[TASK DETAILS]
Only a number is expected: the count of lines in the listing where "purpose" occurs.

________________________________________

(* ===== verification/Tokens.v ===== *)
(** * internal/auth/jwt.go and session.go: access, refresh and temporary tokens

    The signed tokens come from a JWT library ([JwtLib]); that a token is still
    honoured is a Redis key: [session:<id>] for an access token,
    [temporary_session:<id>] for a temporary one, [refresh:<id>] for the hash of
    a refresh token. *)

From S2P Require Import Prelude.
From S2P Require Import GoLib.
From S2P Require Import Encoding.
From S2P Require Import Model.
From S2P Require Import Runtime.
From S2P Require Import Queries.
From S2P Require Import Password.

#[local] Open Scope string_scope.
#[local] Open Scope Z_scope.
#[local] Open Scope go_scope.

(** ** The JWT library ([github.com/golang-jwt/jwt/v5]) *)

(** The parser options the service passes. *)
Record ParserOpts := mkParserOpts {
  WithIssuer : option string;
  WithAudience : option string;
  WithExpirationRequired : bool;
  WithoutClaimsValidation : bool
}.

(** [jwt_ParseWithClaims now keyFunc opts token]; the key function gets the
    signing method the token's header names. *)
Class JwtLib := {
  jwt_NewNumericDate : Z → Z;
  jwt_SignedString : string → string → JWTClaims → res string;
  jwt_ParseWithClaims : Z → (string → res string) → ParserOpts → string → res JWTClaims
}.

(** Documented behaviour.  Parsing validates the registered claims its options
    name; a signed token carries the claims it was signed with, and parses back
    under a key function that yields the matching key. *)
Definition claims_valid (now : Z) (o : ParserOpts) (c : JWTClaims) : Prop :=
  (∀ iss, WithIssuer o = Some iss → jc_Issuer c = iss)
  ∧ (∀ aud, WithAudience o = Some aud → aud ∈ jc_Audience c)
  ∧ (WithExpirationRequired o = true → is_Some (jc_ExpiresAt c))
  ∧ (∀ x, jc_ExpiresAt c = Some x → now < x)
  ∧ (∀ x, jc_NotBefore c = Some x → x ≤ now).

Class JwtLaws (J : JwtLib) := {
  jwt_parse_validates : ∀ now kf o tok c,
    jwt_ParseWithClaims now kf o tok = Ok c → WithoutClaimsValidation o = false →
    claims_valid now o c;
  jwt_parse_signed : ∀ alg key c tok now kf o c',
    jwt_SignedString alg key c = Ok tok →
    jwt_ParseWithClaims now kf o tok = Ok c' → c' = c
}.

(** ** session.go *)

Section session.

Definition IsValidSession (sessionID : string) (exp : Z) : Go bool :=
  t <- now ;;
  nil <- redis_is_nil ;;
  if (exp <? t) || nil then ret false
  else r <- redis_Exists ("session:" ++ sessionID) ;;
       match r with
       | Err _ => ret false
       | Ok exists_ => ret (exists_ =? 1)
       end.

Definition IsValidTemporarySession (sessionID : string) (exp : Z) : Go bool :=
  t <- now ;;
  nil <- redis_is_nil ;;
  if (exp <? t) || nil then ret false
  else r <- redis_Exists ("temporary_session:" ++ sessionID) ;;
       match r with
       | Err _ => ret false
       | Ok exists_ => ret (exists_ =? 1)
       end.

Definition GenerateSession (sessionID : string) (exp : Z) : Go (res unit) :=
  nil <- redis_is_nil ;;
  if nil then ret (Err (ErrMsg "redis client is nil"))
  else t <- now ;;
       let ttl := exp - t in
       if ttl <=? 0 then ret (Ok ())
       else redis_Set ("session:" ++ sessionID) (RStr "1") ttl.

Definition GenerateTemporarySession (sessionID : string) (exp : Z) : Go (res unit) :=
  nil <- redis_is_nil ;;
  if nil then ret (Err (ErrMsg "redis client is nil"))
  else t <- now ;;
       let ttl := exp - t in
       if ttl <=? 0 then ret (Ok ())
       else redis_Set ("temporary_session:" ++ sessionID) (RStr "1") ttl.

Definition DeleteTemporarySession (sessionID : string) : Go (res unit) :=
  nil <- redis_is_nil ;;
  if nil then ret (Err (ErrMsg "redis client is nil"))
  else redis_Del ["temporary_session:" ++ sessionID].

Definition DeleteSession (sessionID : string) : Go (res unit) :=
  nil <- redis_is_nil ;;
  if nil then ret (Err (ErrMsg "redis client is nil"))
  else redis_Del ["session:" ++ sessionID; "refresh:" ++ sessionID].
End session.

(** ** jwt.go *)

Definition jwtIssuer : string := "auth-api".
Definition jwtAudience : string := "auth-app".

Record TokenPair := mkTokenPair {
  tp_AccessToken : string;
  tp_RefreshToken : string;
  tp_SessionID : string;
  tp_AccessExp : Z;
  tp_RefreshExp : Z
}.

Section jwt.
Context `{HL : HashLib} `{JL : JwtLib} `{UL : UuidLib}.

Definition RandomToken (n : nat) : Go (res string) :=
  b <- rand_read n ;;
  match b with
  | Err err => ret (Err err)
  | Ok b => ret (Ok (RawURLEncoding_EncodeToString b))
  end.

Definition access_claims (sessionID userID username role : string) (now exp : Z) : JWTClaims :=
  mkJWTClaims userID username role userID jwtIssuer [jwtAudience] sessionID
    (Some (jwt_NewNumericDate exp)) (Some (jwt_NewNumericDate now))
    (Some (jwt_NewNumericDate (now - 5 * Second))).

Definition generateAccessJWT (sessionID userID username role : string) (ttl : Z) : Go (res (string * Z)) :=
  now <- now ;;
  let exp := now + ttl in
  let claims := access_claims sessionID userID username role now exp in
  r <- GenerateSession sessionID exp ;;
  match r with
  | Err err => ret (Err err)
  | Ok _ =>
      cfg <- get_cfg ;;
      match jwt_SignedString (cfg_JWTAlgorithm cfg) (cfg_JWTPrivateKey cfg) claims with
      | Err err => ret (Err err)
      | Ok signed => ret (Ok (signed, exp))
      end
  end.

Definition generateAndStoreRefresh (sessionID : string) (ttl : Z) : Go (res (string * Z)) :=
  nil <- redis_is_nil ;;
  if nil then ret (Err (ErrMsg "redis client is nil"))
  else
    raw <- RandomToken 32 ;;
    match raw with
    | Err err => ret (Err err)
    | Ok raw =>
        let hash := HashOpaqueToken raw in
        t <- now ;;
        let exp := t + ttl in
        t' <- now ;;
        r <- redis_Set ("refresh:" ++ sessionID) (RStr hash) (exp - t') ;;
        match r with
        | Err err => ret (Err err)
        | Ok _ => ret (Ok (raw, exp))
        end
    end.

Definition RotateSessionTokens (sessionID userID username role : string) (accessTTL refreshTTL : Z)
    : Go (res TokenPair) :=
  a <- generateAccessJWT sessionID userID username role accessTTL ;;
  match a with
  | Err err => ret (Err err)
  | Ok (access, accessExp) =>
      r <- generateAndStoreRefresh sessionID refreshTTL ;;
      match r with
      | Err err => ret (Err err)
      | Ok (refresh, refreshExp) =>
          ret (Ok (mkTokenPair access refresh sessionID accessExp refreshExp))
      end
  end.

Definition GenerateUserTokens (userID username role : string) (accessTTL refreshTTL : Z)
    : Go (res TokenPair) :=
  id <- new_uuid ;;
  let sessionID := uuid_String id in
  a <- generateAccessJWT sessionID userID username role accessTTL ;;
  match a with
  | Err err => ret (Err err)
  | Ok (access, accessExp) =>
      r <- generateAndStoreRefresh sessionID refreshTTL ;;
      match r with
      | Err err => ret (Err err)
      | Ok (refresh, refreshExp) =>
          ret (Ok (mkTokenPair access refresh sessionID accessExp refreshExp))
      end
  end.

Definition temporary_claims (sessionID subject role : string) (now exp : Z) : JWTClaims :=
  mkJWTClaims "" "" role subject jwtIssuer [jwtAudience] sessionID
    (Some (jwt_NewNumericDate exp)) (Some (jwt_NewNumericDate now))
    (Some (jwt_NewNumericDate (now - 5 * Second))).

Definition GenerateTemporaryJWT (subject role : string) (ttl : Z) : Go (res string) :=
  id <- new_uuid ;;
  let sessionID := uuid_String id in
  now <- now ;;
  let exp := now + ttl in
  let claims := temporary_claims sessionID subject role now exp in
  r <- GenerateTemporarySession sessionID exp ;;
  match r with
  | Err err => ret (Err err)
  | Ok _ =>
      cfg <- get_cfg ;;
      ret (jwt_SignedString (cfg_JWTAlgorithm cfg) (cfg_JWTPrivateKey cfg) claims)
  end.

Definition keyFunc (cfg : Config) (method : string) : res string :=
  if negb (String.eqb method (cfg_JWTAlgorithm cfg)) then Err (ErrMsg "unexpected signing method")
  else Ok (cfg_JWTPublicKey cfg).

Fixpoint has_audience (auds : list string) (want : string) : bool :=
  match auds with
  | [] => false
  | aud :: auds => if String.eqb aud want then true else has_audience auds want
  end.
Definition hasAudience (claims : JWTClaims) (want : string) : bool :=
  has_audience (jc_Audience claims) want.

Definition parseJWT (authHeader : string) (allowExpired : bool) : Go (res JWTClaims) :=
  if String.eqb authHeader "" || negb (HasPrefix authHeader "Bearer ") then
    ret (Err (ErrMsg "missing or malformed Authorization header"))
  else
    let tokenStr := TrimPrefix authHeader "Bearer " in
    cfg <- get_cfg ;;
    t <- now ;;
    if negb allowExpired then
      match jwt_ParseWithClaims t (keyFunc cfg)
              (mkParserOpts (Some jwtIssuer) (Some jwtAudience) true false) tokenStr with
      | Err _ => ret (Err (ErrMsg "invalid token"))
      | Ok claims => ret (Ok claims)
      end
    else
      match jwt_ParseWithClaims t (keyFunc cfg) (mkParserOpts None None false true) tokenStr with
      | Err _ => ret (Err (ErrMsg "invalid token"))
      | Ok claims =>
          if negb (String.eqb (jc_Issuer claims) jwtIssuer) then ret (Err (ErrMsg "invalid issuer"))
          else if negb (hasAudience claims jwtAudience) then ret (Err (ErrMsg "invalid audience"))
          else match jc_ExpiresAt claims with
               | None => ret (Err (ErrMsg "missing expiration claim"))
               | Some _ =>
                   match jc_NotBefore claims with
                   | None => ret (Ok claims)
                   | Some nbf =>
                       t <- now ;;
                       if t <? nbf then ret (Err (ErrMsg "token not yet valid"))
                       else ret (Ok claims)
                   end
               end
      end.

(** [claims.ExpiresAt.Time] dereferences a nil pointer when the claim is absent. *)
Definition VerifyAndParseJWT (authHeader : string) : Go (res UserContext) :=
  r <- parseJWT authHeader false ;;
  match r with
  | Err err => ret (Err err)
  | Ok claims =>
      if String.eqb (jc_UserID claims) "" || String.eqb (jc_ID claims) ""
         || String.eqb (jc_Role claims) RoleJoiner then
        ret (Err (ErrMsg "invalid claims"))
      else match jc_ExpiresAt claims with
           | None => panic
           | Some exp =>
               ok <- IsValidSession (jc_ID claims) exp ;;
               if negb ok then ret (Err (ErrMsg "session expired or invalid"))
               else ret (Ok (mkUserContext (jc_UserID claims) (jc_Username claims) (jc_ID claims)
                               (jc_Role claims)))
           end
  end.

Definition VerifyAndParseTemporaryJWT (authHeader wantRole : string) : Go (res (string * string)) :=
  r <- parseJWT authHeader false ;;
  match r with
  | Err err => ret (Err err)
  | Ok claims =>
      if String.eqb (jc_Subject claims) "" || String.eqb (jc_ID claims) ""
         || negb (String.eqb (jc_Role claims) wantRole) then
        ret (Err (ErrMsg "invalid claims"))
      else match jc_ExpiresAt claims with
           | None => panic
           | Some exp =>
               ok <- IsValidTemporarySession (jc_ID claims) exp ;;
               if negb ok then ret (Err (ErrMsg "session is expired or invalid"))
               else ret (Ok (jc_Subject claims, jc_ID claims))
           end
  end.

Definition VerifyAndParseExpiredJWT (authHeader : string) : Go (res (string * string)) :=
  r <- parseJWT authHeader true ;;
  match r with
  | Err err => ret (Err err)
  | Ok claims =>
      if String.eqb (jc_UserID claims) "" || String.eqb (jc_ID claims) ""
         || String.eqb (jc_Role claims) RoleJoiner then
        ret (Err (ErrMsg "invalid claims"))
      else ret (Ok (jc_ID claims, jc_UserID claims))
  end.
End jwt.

________________________________________

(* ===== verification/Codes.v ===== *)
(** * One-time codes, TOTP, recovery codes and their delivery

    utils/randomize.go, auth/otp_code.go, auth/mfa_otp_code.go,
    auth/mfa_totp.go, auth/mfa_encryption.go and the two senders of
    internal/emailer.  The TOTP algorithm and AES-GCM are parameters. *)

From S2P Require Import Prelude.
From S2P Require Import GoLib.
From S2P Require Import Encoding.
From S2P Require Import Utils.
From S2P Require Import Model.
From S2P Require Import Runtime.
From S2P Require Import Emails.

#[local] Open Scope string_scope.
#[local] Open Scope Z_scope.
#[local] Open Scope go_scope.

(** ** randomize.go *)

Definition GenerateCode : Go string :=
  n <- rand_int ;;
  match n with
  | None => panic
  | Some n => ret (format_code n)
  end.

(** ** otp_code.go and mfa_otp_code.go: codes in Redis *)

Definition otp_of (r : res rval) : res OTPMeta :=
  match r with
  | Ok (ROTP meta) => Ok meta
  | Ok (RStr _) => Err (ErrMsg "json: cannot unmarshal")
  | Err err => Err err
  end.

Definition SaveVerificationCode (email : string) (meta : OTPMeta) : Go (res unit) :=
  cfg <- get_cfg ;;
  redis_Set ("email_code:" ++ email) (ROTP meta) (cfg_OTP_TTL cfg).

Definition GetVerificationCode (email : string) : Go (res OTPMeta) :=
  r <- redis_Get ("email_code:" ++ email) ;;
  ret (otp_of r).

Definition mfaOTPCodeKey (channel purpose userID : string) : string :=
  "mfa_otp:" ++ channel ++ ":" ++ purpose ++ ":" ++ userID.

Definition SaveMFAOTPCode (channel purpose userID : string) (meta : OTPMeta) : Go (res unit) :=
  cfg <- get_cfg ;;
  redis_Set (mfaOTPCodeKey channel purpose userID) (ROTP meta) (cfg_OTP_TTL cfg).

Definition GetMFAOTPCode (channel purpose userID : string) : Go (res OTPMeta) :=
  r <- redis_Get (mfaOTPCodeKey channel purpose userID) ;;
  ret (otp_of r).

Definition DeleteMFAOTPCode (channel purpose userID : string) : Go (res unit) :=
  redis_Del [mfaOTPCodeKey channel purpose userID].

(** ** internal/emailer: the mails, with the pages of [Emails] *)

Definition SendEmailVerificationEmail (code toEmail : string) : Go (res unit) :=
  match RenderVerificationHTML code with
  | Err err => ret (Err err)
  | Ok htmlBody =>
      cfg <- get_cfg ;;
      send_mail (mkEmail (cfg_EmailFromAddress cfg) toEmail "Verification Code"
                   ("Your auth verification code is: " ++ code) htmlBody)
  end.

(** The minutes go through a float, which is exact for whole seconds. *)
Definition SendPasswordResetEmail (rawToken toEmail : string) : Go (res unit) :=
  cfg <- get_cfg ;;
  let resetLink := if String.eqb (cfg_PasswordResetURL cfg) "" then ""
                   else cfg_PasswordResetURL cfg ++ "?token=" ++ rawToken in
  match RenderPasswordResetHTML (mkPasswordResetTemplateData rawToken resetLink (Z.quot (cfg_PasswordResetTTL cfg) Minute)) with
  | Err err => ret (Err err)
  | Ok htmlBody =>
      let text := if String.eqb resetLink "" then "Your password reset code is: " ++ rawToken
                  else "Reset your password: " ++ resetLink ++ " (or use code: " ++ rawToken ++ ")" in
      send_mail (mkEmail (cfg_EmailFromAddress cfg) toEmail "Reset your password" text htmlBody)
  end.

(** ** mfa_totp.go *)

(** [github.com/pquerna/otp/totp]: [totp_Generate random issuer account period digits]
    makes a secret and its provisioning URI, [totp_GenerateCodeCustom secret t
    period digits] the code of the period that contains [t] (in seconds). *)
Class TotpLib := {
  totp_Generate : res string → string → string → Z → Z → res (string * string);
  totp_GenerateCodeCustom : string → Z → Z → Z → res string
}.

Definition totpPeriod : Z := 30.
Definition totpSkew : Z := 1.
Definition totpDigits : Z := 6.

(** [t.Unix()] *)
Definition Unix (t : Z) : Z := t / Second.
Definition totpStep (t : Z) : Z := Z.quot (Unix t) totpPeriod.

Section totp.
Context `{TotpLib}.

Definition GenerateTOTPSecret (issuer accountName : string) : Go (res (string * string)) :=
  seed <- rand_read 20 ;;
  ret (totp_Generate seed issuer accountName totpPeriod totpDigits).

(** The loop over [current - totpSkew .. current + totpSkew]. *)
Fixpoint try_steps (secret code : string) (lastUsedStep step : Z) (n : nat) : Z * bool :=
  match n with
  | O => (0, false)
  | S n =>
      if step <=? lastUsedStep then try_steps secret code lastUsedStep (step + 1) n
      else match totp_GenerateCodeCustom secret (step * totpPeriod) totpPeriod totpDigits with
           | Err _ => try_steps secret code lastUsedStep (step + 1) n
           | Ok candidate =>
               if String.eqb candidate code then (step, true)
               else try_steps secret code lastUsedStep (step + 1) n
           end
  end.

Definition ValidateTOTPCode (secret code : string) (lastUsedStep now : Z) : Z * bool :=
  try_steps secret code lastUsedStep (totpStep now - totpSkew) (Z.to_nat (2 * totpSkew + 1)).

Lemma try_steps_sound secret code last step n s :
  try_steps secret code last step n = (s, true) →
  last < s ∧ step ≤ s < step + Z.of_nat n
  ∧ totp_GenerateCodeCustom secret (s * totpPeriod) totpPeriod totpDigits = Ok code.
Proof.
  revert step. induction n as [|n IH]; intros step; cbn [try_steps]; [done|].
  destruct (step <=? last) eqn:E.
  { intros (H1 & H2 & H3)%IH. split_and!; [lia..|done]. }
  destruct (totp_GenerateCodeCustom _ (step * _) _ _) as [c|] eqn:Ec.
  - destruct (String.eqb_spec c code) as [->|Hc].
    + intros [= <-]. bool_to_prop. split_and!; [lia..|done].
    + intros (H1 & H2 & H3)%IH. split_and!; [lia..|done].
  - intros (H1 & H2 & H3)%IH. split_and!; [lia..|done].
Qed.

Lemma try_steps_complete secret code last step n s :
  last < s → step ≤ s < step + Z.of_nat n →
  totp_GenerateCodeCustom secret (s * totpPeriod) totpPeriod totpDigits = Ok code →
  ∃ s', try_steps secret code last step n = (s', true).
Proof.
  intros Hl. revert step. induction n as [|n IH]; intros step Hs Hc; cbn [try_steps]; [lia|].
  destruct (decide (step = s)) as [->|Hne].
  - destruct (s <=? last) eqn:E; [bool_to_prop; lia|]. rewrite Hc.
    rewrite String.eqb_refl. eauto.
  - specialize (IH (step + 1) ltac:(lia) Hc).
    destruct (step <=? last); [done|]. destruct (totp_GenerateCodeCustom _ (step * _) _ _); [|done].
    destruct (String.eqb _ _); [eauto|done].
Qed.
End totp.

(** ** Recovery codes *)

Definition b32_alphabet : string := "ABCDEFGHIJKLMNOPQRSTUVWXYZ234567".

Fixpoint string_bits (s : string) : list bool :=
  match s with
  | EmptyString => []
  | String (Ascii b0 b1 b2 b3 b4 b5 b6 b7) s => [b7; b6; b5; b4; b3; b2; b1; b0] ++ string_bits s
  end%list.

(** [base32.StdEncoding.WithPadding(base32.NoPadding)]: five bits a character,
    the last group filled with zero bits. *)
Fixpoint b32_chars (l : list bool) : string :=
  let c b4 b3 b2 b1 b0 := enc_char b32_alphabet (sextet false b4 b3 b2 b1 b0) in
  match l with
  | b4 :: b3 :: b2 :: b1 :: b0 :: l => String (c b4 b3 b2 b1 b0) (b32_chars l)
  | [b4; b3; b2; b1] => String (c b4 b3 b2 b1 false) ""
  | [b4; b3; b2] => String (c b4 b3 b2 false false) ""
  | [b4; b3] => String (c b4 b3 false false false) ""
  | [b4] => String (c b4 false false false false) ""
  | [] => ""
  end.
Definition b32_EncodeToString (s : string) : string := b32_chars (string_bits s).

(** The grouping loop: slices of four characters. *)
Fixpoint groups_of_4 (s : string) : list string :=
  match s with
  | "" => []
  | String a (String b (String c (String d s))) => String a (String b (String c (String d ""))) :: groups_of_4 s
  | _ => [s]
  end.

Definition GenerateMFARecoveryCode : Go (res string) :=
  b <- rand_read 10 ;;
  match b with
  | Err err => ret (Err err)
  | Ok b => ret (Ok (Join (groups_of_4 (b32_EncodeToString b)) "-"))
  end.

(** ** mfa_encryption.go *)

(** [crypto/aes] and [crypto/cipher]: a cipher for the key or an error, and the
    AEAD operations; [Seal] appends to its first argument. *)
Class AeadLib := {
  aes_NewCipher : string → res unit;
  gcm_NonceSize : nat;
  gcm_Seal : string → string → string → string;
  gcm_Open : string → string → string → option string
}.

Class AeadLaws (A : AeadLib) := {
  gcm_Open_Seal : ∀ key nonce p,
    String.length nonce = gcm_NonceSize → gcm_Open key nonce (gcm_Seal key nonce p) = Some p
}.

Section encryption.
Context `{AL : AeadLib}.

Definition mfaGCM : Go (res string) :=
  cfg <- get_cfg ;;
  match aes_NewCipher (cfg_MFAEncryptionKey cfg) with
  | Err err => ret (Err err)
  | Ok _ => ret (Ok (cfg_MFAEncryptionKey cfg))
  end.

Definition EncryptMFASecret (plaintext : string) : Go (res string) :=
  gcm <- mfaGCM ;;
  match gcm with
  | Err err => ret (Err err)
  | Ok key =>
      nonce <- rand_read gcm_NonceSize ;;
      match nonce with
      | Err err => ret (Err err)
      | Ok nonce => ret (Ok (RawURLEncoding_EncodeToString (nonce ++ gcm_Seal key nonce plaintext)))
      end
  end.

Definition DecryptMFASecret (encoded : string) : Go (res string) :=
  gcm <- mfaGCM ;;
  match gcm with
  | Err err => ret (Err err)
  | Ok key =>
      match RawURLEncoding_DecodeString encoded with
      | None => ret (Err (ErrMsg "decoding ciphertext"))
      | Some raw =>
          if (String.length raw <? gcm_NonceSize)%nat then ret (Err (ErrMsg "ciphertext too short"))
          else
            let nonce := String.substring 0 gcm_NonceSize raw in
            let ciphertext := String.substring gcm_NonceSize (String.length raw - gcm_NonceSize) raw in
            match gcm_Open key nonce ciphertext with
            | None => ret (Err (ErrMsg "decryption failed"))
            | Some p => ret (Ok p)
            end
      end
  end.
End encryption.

________________________________________

[TASK RESPONSE]
8